I also thought that is was a Canadian marking when I first saw it, but closer inspection revealed a “W” instead of a Broad Arrow inside the “C”.
There is a maker with this type of mark. It might be a large ‘G’ with a ‘W’ inside it. If so, the maker is WW Greener, a major supplier to the UK gun trade at one time.
As to value. Everything depends on condition of the charger and the clarity of the makers stamp. This isn’t a mark you see all the time so if you include the value of the drill rounds, you did rather well.
Thanks, now you mention it, I can see that it is indeed a “G”, so that answers the question. Of course I have heard the name Greener before. Both chargers are in good condition, with no rust and probably 90% of the original finish. I have also noticed that there is a faint “II” stamp on the Greener one.

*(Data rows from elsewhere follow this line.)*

(** * build_db.py: the chunk merge, validation and reconciliation pipeline

    A shallow embedding of [src/build_db.py].  The script is one straight
    line of phases over a pandas table; every phase either hands the table
    on, leaves through [error] (a message on stderr and [exit(1)]), or dies
    with a Python exception.  The three outcomes are kept apart in [result].

    Modelling conventions.
    - Text is a byte string ([string]); [\d] is an ASCII digit.
    - A parsed cell is [option string]: [None] is pandas' NaN, the value a
      frame holds where a file had nothing to offer for a column.
    - A row (a pandas Series indexed by column name) is a [gmap] from column
      name to text; a column without entry reads as NaN.
    - Dictionaries ([bad_records], [bad_complexes]) are [gmap]s.
    - The files the script writes are a [gmap] from path to table text. *)

From Stdlib Require Import Ascii.
From stdpp Require Import gmap strings list fin_maps sorting.

(** ** Outcomes *)

Abbreviation cell := (option string).
Abbreviation Row := (gmap string string).

(** One entry of [unfixed_cdr3]: the Series
    [row[['fixed.cdr3', 'closest.v.id', 'closest.j.id', 'v.canonical',
    'j.canonical', 'v.fix.type', 'j.fix.type']]], whose name is the record
    id. *)
Record Unfixed := {
  u_name : string;
  u_fixed_cdr3 : cell;
  u_closest_v_id : cell;
  u_closest_j_id : cell;
  u_v_canonical : bool;
  u_j_canonical : bool;
  u_v_fix_type : cell;
  u_j_fix_type : cell
}.

(** What [error] was called with.  The constructors carry the objects the
    message is built from. *)
Inductive diagnostic :=
| MissingColumns (file : string) (missing_cols : list string)
    (* "The following required columns are missing in", file, ":", missing_cols *)
| BadIndexColumn (file : string)
    (* "Index column named", index_column, "should go first in", file *)
| DuplicateContent (duplicates : list (list cell))
    (* "The following duplicates are present in database:\n", duplicates *)
| InvalidRecord (reported : gmap string (list string))
    (* "Database contains bad records:\n" + str(bad_records) *)
| InvalidComplex (reported : gmap string (list string))
    (* "Database contains bad complex records:\n" + str(bad_records) *)
| UnresolvedSequences (unfixed_cdr3 : list Unfixed).
    (* "There were ambiguous CDR3 sequences that weren't fixed\n" + str(unfixed_cdr3) *)

(** The Python exceptions the script can die with. *)
Inductive exn :=
| ValueError (overlap : list string)   (* Indexes have overlapping values *)
| TypeError                            (* re.match on a NaN *)
| IndexError                           (* rows[1] on a one-element list *)
| KeyError (column : string)           (* df[...] on an absent column *)
| CalledProcessError.                  (* check_call: the fixer failed *)

Inductive result (A : Type) :=
| Ok (a : A)
| Exit (d : diagnostic)
| Raise (e : exn).
Arguments Ok {A} a.
Arguments Exit {A} d.
Arguments Raise {A} e.

(** Sequencing: the first phase that does not hand a value on ends the run.
    With these instances [x ← m; k] is stdpp's notation for it. *)
Definition bind {A B} (k : A → result B) (m : result A) : result B :=
  match m with
  | Ok a => k a
  | Exit d => Exit d
  | Raise e => Raise e
  end.

Global Instance result_ret : MRet result := @Ok.
Global Instance result_bind : MBind result := @bind.

Definition succeeded {A} (m : result A) : bool :=
  match m with Ok _ => true | _ => false end.

(** ** Regular expressions

    The fragment of Python's [re] the script uses.  [re.match] anchors at
    the start of the text only; [$] holds at the end of the text and also
    just before a newline that ends it. *)
Module Re.

Inductive atom :=
| Chr (c : ascii)
| Digit                 (* \d *)
| OneOf (cs : string).  (* [...] *)

Inductive item :=
| Bol                   (* ^ *)
| Eol                   (* $ *)
| One (a : atom)
| Plus (a : atom).      (* a+ *)

Definition regex := list item.

Definition is_digit (c : ascii) : bool :=
  (48 <=? nat_of_ascii c) && (nat_of_ascii c <=? 57).

Fixpoint in_class (c : ascii) (cs : string) : bool :=
  match cs with
  | EmptyString => false
  | String d cs' => Ascii.eqb c d || in_class c cs'
  end.

Definition atom_matches (a : atom) (c : ascii) : bool :=
  match a with
  | Chr d => Ascii.eqb c d
  | Digit => is_digit c
  | OneOf cs => in_class c cs
  end.

Definition newline : ascii := ascii_of_nat 10.

Definition at_end (s : string) : bool :=
  match s with
  | EmptyString => true
  | String c EmptyString => Ascii.eqb c newline
  | _ => false
  end.

Fixpoint match_here (re : regex) (bol : bool) (s : string) : bool :=
  match re with
  | [] => true
  | Bol :: re' => bol && match_here re' bol s
  | Eol :: re' => at_end s && match_here re' bol s
  | One a :: re' =>
      match s with
      | String c s' => atom_matches a c && match_here re' false s'
      | EmptyString => false
      end
  | Plus a :: re' =>
      (fix plus (s : string) : bool :=
         match s with
         | String c s' =>
             atom_matches a c && (plus s' || match_here re' false s')
         | EmptyString => false
         end) s
  end.

(** [re.match(pattern, text)], as a truth value. *)
Definition re_match (re : regex) (s : string) : bool := match_here re true s.

Fixpoint lit (s : string) : regex :=
  match s with
  | EmptyString => []
  | String c s' => One (Chr c) :: lit s'
  end.

(** [a{n}] *)
Definition times (n : nat) (a : atom) : regex := replicate n (One a).

End Re.

(** ** Module-level constants *)

Definition required_columns : list string :=
  ["complex.id";
   "cdr3"; "v.segm"; "j.segm"; "gene"; "species";
   "mhc.a"; "mhc.b"; "mhc.type";
   "antigen"; "antigen.gene"; "antigen.species";
   "method"; "reference"; "reference.id"].

Arguments required_columns : simpl never.

Definition index_column : string := "record.id".

(** r'^VDJDBR\d{8}$' *)
Definition record_id_pattern : Re.regex :=
  [Re.Bol] ++ Re.lit "VDJDBR" ++ Re.times 8 Re.Digit ++ [Re.Eol].

(** r'^VDJDBC\d{8}$' *)
Definition complex_id_pattern : Re.regex :=
  [Re.Bol] ++ Re.lit "VDJDBC" ++ Re.times 8 Re.Digit ++ [Re.Eol].

(** r'^[ARNDCEQGHILKMFPSTWYV]+$' *)
Definition aa_pattern : Re.regex :=
  [Re.Bol; Re.Plus (Re.OneOf "ARNDCEQGHILKMFPSTWYV"); Re.Eol].

Definition allowed_mhcs : list string := ["MHCI"; "MHCII"].
Definition allowed_genes : list string := ["TRA"; "TRB"].
Definition allowed_species : list string :=
  ["HomoSapiens"; "MusMusculus"; "RattusNorvegicus"; "MacacaMulatta"].

Definition complex_match_cols : list string :=
  ["species";
   "mhc.a"; "mhc.b"; "mhc.type";
   "antigen"; "antigen.gene"; "antigen.species";
   "method"; "reference"; "reference.id"].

Don’t forget that there are two variations of the MkII charger. One has three side lugs, two on the ‘rim’ part of the charger and one on the sidewall, this is the first MkII. The other dispensed with the third sidewall lug and is the MkII (modified). Greener marked chargers seem to be the first type.
It is a mystery why this third lug was ever incorporated into the design of the Enfield charger, it only features on the MkI and MkII versions and as it doesn’t bear on the Enfield action in any way at all it would seem to be completely superfluous.
Anybody got any ideas?
Thanks for pointing that out, I didn’t even notice it. You are right that the Greener one has the extra lug. The Kynoch one does not.
No expert on Enfield chargers here, but the extra lug could have been there simply as a manufacturing aid. Perhaps the lug was there to hold or position the charger in the stamping dies. As the manufacturing process was refined, the extra lug was no longer needed?
Just a guess…
[quote=“AKMS”]No expert on Enfield chargers here, but the extra lug could have been there simply as a manufacturing aid. Perhaps the lug was there to hold or position the charger in the stamping dies. As the manufacturing process was refined, the extra lug was no longer needed?
Just a guess…
AKMS, falcon and Peter,
I have never found anyone who could account for the extra lug on the Mark I and Mark II chargers. Even the great Herb Woodend remained baffled despite trying the chargers in every early rifle, including prototypes, in the Enfield Pattern Room. The best guess I have heard so far is that the very early trials were with a rifle which used this lug to steady the charger against a two-piece charger guide. The rifle was then modified and the improvement did away with the need for this lug but the charger drawings did not get changed.
It is shown on the Patent drawings but, despite detailed descriptions of every other feature, the lug gets no mention. So, it is still a mystery.